TASK TO COMPLETE. Once the line containing "assert (∀ z" is found in the records below, return it and each following line exactly, up to and including the line containing "intros ?? H; by apply not_elem_of_nil in H.", and nothing else.

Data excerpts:
╔══
(* ===== verification/Sim.v ===== *)
(** * trader/sim.rs: the paper-trading simulator's quotes

    V2 first; V3's best fee tier when V2 has no pair, no liquidity or fails. *)

From Stdlib Require Import ZArith Lia Ascii String.
From S2P Require Import Prelude Bytes Dex.

Inductive QuoteVenue : Type := PancakeV2 | PancakeV3 | Bonding.

#[global] Instance QuoteVenue_eq_dec : EqDecision QuoteVenue.
Proof. solve_decision. Defined.

Definition venue_label (v : QuoteVenue) : string :=
  match v with PancakeV2 => "v2" | PancakeV3 => "v3" | Bonding => "bonding" end.

Record QuoteResult : Type := {
  amount_out : U256;
  venue : QuoteVenue;
  fee_tier : option Z;
}.

Section Simulator.
Context (node : Address → list ascii → block_tag → rpc_reply).

(** [None] is a panic of the V2 decoder, which cannot happen here. *)
Definition try_quote (src dst : Address) (amount_in : U256) (block : option Z)
: option (option QuoteResult) :=
v2 ← V2.quote_single_hop node amount_in src dst block;
let v3 :=
match V3.quote_best_tier node src dst amount_in block with
| Ok (Some r) =>
Some {| amount_out := V3.amount_out r; venue := PancakeV3;
  fee_tier := Some (V3.fee_tier r) |}
| Ok None => None
| Err _ => None
end in
match v2 with
| Ok a =>
if negb (a =? 0)
then Some (Some {| amount_out := a; venue := PancakeV2; fee_tier := None |})
else Some v3
| Err _ => Some v3
end.

Definition simulate_buy (bnb_in_wei : U256) (token : Address) (block : option Z)
: option (option QuoteResult) := try_quote WBNB token bnb_in_wei block.

Definition simulate_sell (tokens_in : U256) (token : Address) (block : option Z)
: option (option QuoteResult) := try_quote token WBNB tokens_in block.

(** The simulator's quote: it never panics; a quote it returns is
non-zero; it comes from V2 whenever V2 has one, and otherwise is the
best V3 tier; no quote means that neither venue has one. *)
Theorem try_quote_prefers_v2 src dst amt block :
match try_quote src dst amt block with
| None => False
| Some (Some q) =>
amount_out q ≠ 0 ∧
((venue q = PancakeV2 ∧ fee_tier q = None ∧
V2.quote_single_hop node amt src dst block = Some (Ok (amount_out q))) ∨
(venue q = PancakeV3 ∧
(∀ a, V2.quote_single_hop node amt src dst block = Some (Ok a) → a = 0) ∧
∃ fee, fee_tier q = Some fee ∧ fee ∈ PANCAKE_V3_FEE_TIERS ∧
V3.quote_one_tier node src dst amt fee block = Ok (amount_out q)))
| Some None =>
(∀ a, V2.quote_single_hop node amt src dst block = Some (Ok a) → a = 0) ∧
∀ fee a, fee ∈ PANCAKE_V3_FEE_TIERS →
V3.quote_one_tier node src dst amt fee block = Ok a → a = 0
end.
Proof.
unfold try_quote.
assert (is_Some (V2.quote_single_hop node amt src dst block)) as [v2 Hv2].
{ unfold V2.quote_single_hop, V2.quote_path. rewrite decide_False by (cbn; lia).
destruct (V2.eth_call _ _ _ _); [|eauto]. apply V2.decode_amounts_last_total. cbn. lia. }
rewrite Hv2. cbn [mbind option_bind].
pose proof (V3.foldl_best node src dst amt block PANCAKE_V3_FEE_TIERS [] None) as H3.
cbn [app] in H3. unfold V3.quote_best_tier.
destruct (foldl _ None PANCAKE_V3_FEE_TIERS) as [r|] eqn:Er.
- destruct H3 as (Hin & [Hq Hnz] & _);
[intros ?? H; by apply not_elem_of_nil in H|].
assert (∀ z : U256, v2 = Ok z → z = 0 ∨ z ≠ 0) by (intros; lia).
destruct v2 as [a|e]; [destruct (Z.eqb_spec a 0) as [->|]|]; cbn;
split; naive_solver.
- assert (∀ fee a, fee ∈ PANCAKE_V3_FEE_TIERS →
V3.quote_one_tier node src dst amt fee block = Ok a → a = 0) as Hno.
{ intros fee a Hin Hq. destruct (decide (a = 0)); [done|].
exfalso. eapply H3; [|exact Hin|by split].
intros ?? H; by apply not_elem_of_nil in H. }
destruct v2 as [a|e]; [destruct (Z.eqb_spec a 0) as [->|]|]; cbn; naive_solver.
Qed.
End Simulator.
╚══
SOLUTION TO THE EXERCISE.
assert (∀ z : U256, v2 = Ok z → z = 0 ∨ z ≠ 0) by (intros; lia).
destruct v2 as [a|e]; [destruct (Z.eqb_spec a 0) as [->|]|]; cbn;
split; naive_solver.
- assert (∀ fee a, fee ∈ PANCAKE_V3_FEE_TIERS →
V3.quote_one_tier node src dst amt fee block = Ok a → a = 0) as Hno.
{ intros fee a Hin Hq. destruct (decide (a = 0)); [done|].
exfalso. eapply H3; [|exact Hin|by split].
intros ?? H; by apply not_elem_of_nil in H. }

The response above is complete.